Tudo começou quando um homem foi morto pela polícia em circunstâncias ainda por esclarecer. Depois vieram os motins nos bairros periféricos, o extravasar para outras áreas urbanas, autocarros e contentores do lixo incendiados, uma tentativa de homicídio contra um motorista de autocarro, deputados que incitam à violência e ao abuso policial nas redes sociais, na televisão e no parlamento e, um pouco antes, até o número dois do governo terá destratado oficiais superiores das forças armadas perante testemunhas.
Como se não chegasse, vieram à luz versões dos factos completamente contraditórias. Para uns o homem abatido estava munido de arma branca, para outros não. Para uns a polícia entrou à força no apartamento do homem abatido, desrespeitando a família enlutada, mas para outros não. Para uns a acção da polícia foi provocatória, para outros foi apenas preventiva.

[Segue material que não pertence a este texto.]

(** The validated step an enriched step was built from. *)
Definition validatedOf (e : EnrichedStep) : SingleStep :=
  {| step_title := es_title e;
     step_content := es_content e;
     step_dharma := es_dharma e |}.

(** The aggregate score of a recorded step. *)
Definition scoreOf (e : EnrichedStep) : Q := mean (scoresOf (es_dharma e)).

(** The score-history entry of a recorded step. *)
Definition entryOf (e : EnrichedStep) : ScoreHistoryEntry :=
  historyEntry (es_stepIndex e) (validatedOf e).

(** The feedback produced for step [n], read from the recorded steps; the
    empty string before the first step. *)
Definition feedbackOf (steps : list EnrichedStep) (n : nat) : string :=
  match n with
  | O => ""
  | S k =>
      match nth_error steps k with
      | Some e => es_serverFeedback e
      | None => ""
      end
  end.

(** The messages that precede the generate-step instruction of step [n + 1]
    when the feedback produced for step [n] is [feedback]. *)
Definition injectedBefore (messages : list Message) (n : nat)
    (feedback : string) : list Message :=
  (messages
   ++ (if truthy feedback
       then [ {| role := "assistant";
                 content := "[Server Feedback from Step " ++ showNat n
                            ++ "]: " ++ feedback |} ]
       else []))%list.

Section Recorded.

Variable cfg : Config.
Variable js : Builtins.
Variable svc : Services.
Variable messages : list Message.

(** The termination decision taken after a recorded step. *)
Definition decisionOf (e : EnrichedStep) : bool * TerminationReason :=
  terminationLogic cfg (es_stepIndex e) (scoreOf e).

Definition telemetryOf (e : EnrichedStep) : StepTelemetry :=
  telemetry cfg js (es_stepIndex e) (validatedOf e) (decisionOf e)
            (es_serverFeedback e).

(** The history handed to the feedback generator for the step at position
    [k] (step [k + 1]): the entries of the steps before it. *)
Definition historyBefore (steps : list EnrichedStep) (k : nat)
  : list ScoreHistoryEntry :=
  map entryOf (firstn k steps).

(** [e] is what the loop records at position [k] of [steps]. *)
Definition recordedAt (steps : list EnrichedStep) (k : nat)
    (e : EnrichedStep) : Prop :=
  es_stepIndex e = S k
  /\ e = enrichStep cfg js (S k) (validatedOf e) (fst (decisionOf e))
                    (es_serverFeedback e)
  /\ es_serverFeedback e =
       generateDharmaFeedback js (feedbackModel svc) (es_dharma e)
         (historyBefore steps k) (DHARMA_TARGET cfg).

(** A logged model call agrees with the recorded steps. *)
Definition callAgrees (steps : list EnrichedStep) (c : nat * ServiceCall)
  : Prop :=
  match c with
  | (n, GenerateStepCall context) =>
      (1 <= n <= S (List.length steps))%nat
      /\ context = contextMessages cfg messages n (feedbackOf steps (n - 1))
  | (n, FeedbackCall currentScores history target) =>
      exists e, nth_error steps (n - 1) = Some e
                /\ (1 <= n)%nat
                /\ currentScores = es_dharma e
                /\ history = historyBefore steps (n - 1)
                /\ target = DHARMA_TARGET cfg
  | (_, SynthesisCall _) => False
  end.

(** The invariant of the [while] loop. *)
Record Invariant (st : Session) : Prop := {
  inv_ceiling : (stepIndex st <= DHARMA_MAX_STEPS cfg)%nat;
  inv_steps :
    forall k e, nth_error (allSteps st) k = Some e ->
                recordedAt (allSteps st) k e;
  inv_history : scoreHistory st = map entryOf (allSteps st);
  inv_stream : dataStream st = map ReasoningStepData (allSteps st);
  inv_feedback :
    previousFeedback st = feedbackOf (allSteps st) (List.length (allSteps st));
  inv_counter :
    (stepErrors (console st) = []
     /\ stepIndex st = List.length (allSteps st))
    \/ (stepErrors (console st) = [stepIndex st]
        /\ stepIndex st = S (List.length (allSteps st))
        /\ shouldContinue st = false);
  inv_earlier :
    forall e, In e (allSteps st) -> (es_stepIndex e < stepIndex st)%nat ->
              fst (decisionOf e) = true;
  inv_latest :
    forall e, In e (allSteps st) -> es_stepIndex e = stepIndex st ->
              shouldContinue st = fst (decisionOf e);
  inv_fresh : stepIndex st = 0%nat -> shouldContinue st = true;
  inv_logs : stepLogs (console st) = map telemetryOf (allSteps st);
  inv_calls : Forall (callAgrees (allSteps st)) (calls st);
  inv_call_index :
    Forall (fun c => (fst c <= stepIndex st)%nat) (calls st);
  inv_called :
    forall k e, nth_error (allSteps st) k = Some e ->
      In (S k, GenerateStepCall
                 (contextMessages cfg messages (S k)
                                  (feedbackOf (allSteps st) k)))
         (calls st)
      /\ In (S k, FeedbackCall (es_dharma e) (historyBefore (allSteps st) k)
                               (DHARMA_TARGET cfg))
            (calls st)
}.

End Recorded.

(** ** Concrete sessions

    Instances of the parameters of the model, used to run the handler on
    explicit inputs. *)

Module Scenario.

Definition quote : string := String (ascii_of_nat 34) EmptyString.

Definition str (s : string) : string := quote ++ s ++ quote.

Definition field (k v : string) : string := str k ++ ":" ++ v.

(** A reply of the step model that follows the requested format, with the
    same score (given as its JSON text) in the four dimensions. *)
Definition replyText (score : string) : string :=
  "{" ++ field "title" (str "Analysis") ++ ","
  ++ field "content" (str "Work") ++ ","
  ++ field "dharma"
       ("{" ++ field "mindfulness" score ++ ","
        ++ field "emptiness" score ++ ","
        ++ field "nonDuality" score ++ ","
        ++ field "boundlessCare" score ++ ","
        ++ field "rationale" (str "self-evaluation") ++ "}")
  ++ "}".

(** What [JSON.parse] answers on [replyText]. *)
Definition replyJson (score : Q) : json :=
  JObj [ ("title", JStr "Analysis");
         ("content", JStr "Work");
         ("dharma",
           JObj [ ("mindfulness", JNum score);
                  ("emptiness", JNum score);
                  ("nonDuality", JNum score);
                  ("boundlessCare", JNum score);
                  ("rationale", JStr "self-evaluation") ]) ].

(** A reply without any brace: the regular expression finds no match. *)
Definition proseText : string := "I cannot answer in the requested format.".

Fixpoint zeros (n : nat) : string :=
  match n with
  | O => ""
  | S k => "0" ++ zeros k
  end.

(** [toFixed] on a non-negative rational, with at least one digit asked
    for: rounding to the nearest, a tie going up.  It agrees with
    [Number.prototype.toFixed] on the scores used in this module (0.1, 0.5
    and 0.9), not on every double (the double written 0.145 lies below
    0.145). *)
Definition toFixedQ (q : Q) (digits : nat) : string :=
  let scale := (10 ^ Z.of_nat digits)%Z in
  let n := ((2 * Qnum q * scale + Zpos (Qden q)) / (2 * Zpos (Qden q)))%Z in
  let frac := showNat (Z.to_nat (n mod scale)) in
  showNat (Z.to_nat (n / scale)) ++ "."
  ++ zeros (digits - String.length frac) ++ frac.

(** The built-ins on the texts of this module: [extractJson] on the three
    replies used below and on texts without a brace; [trim] on texts that
    neither start nor end with white space. *)
Definition builtins : Builtins :=
  {| extractJson := fun text =>
       if String.eqb text (replyText "0.9") then Some (replyJson (9 # 10))
       else if String.eqb text (replyText "0.1") then Some (replyJson (1 # 10))
       else if String.eqb text (replyText "1.5") then Some (replyJson (3 # 2))
       else None;
     trim := fun s => s;
     toFixed := toFixedQ |}.

Definition config (maxSteps : nat) : Config :=
  {| DHARMA_TARGET := 3 # 4; DHARMA_MAX_STEPS := maxSteps |}.

Definition question : list Message :=
  [ {| role := "user"; content := "How should we allocate the budget?" |} ].

(** The step model always answers [text]; the feedback model answers
    [feedback]; the synthesis model answers [answer]. *)
Definition services (text : string) (feedback answer : option string)
  : Services :=
  {| stepModel := fun _ => Some text;
     feedbackModel := fun _ _ _ => feedback;
     synthesisModel := fun _ => answer |}.

(** On the one-message conversation [question], the step model answers the
    first request (a context of two messages) and fails on every later one
    (three messages: the later contexts carry the feedback note). *)
Definition servicesFailingAfterFirst (text : string) : Services :=
  {| stepModel := fun context =>
       if (List.length context <=? 2)%nat then Some text else None;
     feedbackModel := fun _ _ _ => Some "Note your assumptions.";
     synthesisModel := fun _ => Some "Final answer." |}.

(** The session after three passes in which the step model answered
    [replyText "0.9"], under a ceiling of ten steps. *)
Definition afterThreeSteps : Session :=
  let pass :=
    iteration (config 10) builtins
              (services (replyText "0.9") None (Some "Final answer."))
              question in
  pass (pass (pass initialSession)).

(** The sub-scores written 0.6, 0.7, 0.8 and 0.9, as the doubles these
    literals denote. *)
Definition pointSixToPointNine : DharmaScores :=
  {| s_mindfulness := Double.literal (6 # 10);
     s_emptiness := Double.literal (7 # 10);
     s_nonDuality := Double.literal (8 # 10);
     s_boundlessCare := Double.literal (9 # 10) |}.

(** A configuration with another target. *)
Definition configWith (target : Q) (maxSteps : nat) : Config :=
  {| DHARMA_TARGET := target; DHARMA_MAX_STEPS := maxSteps |}.

(** The session a run ends in ([initialSession] if it did not end). *)
Definition sessionOf (run : option Session) : Session :=
  match run with
  | Some s => s
  | None => initialSession
  end.

End Scenario.

(** ** The claims of the specification, as stated, where the code differs *)

(** "For all DharmaScores inputs with each of the four sub-scores in
    [0,1], the aggregate function returns exactly (mindfulness + emptiness +
    nonDuality + boundlessCare) / 4": the value computed in double precision
    is the exact quotient. *)
Definition aggregateIsExactMean : Prop :=
  forall s : DharmaScores,
    0 <= s_mindfulness s <= 1 ->
    0 <= s_emptiness s <= 1 ->
    0 <= s_nonDuality s <= 1 ->
    0 <= s_boundlessCare s <= 1 ->
    Double.mean s
    == (s_mindfulness s + s_emptiness s + s_nonDuality s
        + s_boundlessCare s) / 4.

Section StatedClaims.

Variable cfg : Config.
Variable js : Builtins.
Variable svc : Services.
Variable messages : list Message.

(** "The number of reasoning steps produced is never more than maxSteps, and
    never fewer than minimumSteps unless a fatal per-step error aborts the
    loop early." *)
Definition stepsWithinFloorAndCeiling : Prop :=
  forall s, POST cfg js svc messages = Some s ->
    (List.length (allSteps s) <= DHARMA_MAX_STEPS cfg)%nat
    /\ (stepErrors (console s) = [] ->
        (MINIMUM_STEPS <= List.length (allSteps s))%nat).

(** "For every step-generation response, the controller produces a
    well-formed step and the session continues rather than aborting": a pass
    of the loop in which the step model answered records a step and logs no
    step error. *)
Definition everyResponseYieldsStep : Prop :=
  forall st text,
    stepModel svc (contextMessages cfg messages (S (stepIndex st))
                                   (previousFeedback st)) = Some text ->
    exists e,
      allSteps (iteration cfg js svc messages st) = (allSteps st ++ [e])%list
      /\ stepErrors (console (iteration cfg js svc messages st))
         = stepErrors (console st).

É certo que o inquérito disciplinar e o processo criminal estão a decorrer e um dia destes havemos de conhecer as suas conclusões. Para já sabe-se que o jovem agente que está no centro do furacão terá sido constituído arguido por homicídio simples.
Numa sociedade dita de tradição católica seria de esperar que a influência cristã viesse à superfície nas relações sociais. Mas não. O que se vê é a maior selvajaria e desprezo pela dignidade da pessoa humana e mesmo pela sua vida. Como é que chegámos aqui?
De facto talvez não tenhamos chegado a lado nenhum e nem sequer nos tenhamos movido. Provavelmente sempre estivemos no mesmo sítio. Um sítio miserável, mas disfarçado. Primeiro por uma ditadura que abafava a liberdade de expressão e reprimia tudo quanto mexesse, em nome duma certa ordem social e política. Depois fomos embalados por uma mudança radical de regime que nos restituiu as liberdades fundamentais e nos fez sonhar com amanhãs radiantes.
Só que, uma vez virados para a Europa passámos a sofrer as consequências da sociedade pós-colonial e a imitar países com graves problemas de integração de imigrantes. Além disso, quanto mais tomávamos consciência dos nossos direitos mais lutávamos por eles. E quanto mais melhorávamos as condições de vida, mais exigentes nos tornámos para com os poderes públicos e mais os escrutinávamos, o que é perfeitamente normal. Porém, não teremos percorrido todos os mesmos caminhos, e alguns foram deixados para trás, tanto entre as elites como na população em geral. A civilidade não acompanhou o progresso social.
Na prática temos hoje uma população ainda formalmente religiosa, mas cuja conduta e valores parecem estar a milhas dos princípios do evangelho, do exemplo de Jesus Cristo e da ética cristã.
Se a fé se limita a ser uma herança familiar, vale o que vale porque a fé nunca é um bem físico que se herda. Mas se é apenas uma referência cultural para pouco serve porque a cultura está constantemente em transformação. Por outro lado, a Igreja não é um sítio onde se vai, é uma coisa que se é. Aquilo a que chamamos igreja é o templo, Igreja é o conjunto dos que percorrem juntos os caminhos da fé em Cristo.
Enquanto a religião for encarada como um conjunto de dogmas que não se podem discutir, um conjunto de normas, ritos e procedimentos cristalizados no tempo, e um conjunto de crenças dificilmente compaginadas com a vida contemporânea, tornar-se-á inevitavelmente uma prisão para quem a leva a sério. A alternativa é validá-la enquanto marca cultural distintiva, mas que não interfere nas convicções e estilo de vida.
O que resta então quando falta uma bússola ética e moral? Apenas o viver ao sabor das circunstâncias e a adesão, mesmo inconsciente, aos valores duma sociedade onde não há lugar para Deus. Perde-se o sentido do sagrado, a dimensão da transcendência e ficamos mais pobres, entregues aos impulsos mais primários da bestialidade humana. E aí tudo se pode justificar em nome das circunstâncias, desde matar e roubar a destruir, amaldiçoar e destilar ódio, por que o diabo são sempre os outros, seja por que são de etnia diferente ou por que são polícias.
Na encíclica que Francisco está agora a publicar (“Amou-nos”), e na qual denuncia o “narcisismo”, o “consumismo insaciável” e o “individualismo doentio”, pede também ao mundo para “mudar a partir do coração”. Afinal a receita é antiga: “E lhes darei um só coração, e um espírito novo porei dentro deles; e tirarei da sua carne o coração de pedra, e lhes darei um coração de carne” (Ezequiel 11:19). No fundo, os problemas que hoje enfrentamos resultam dum coração doente.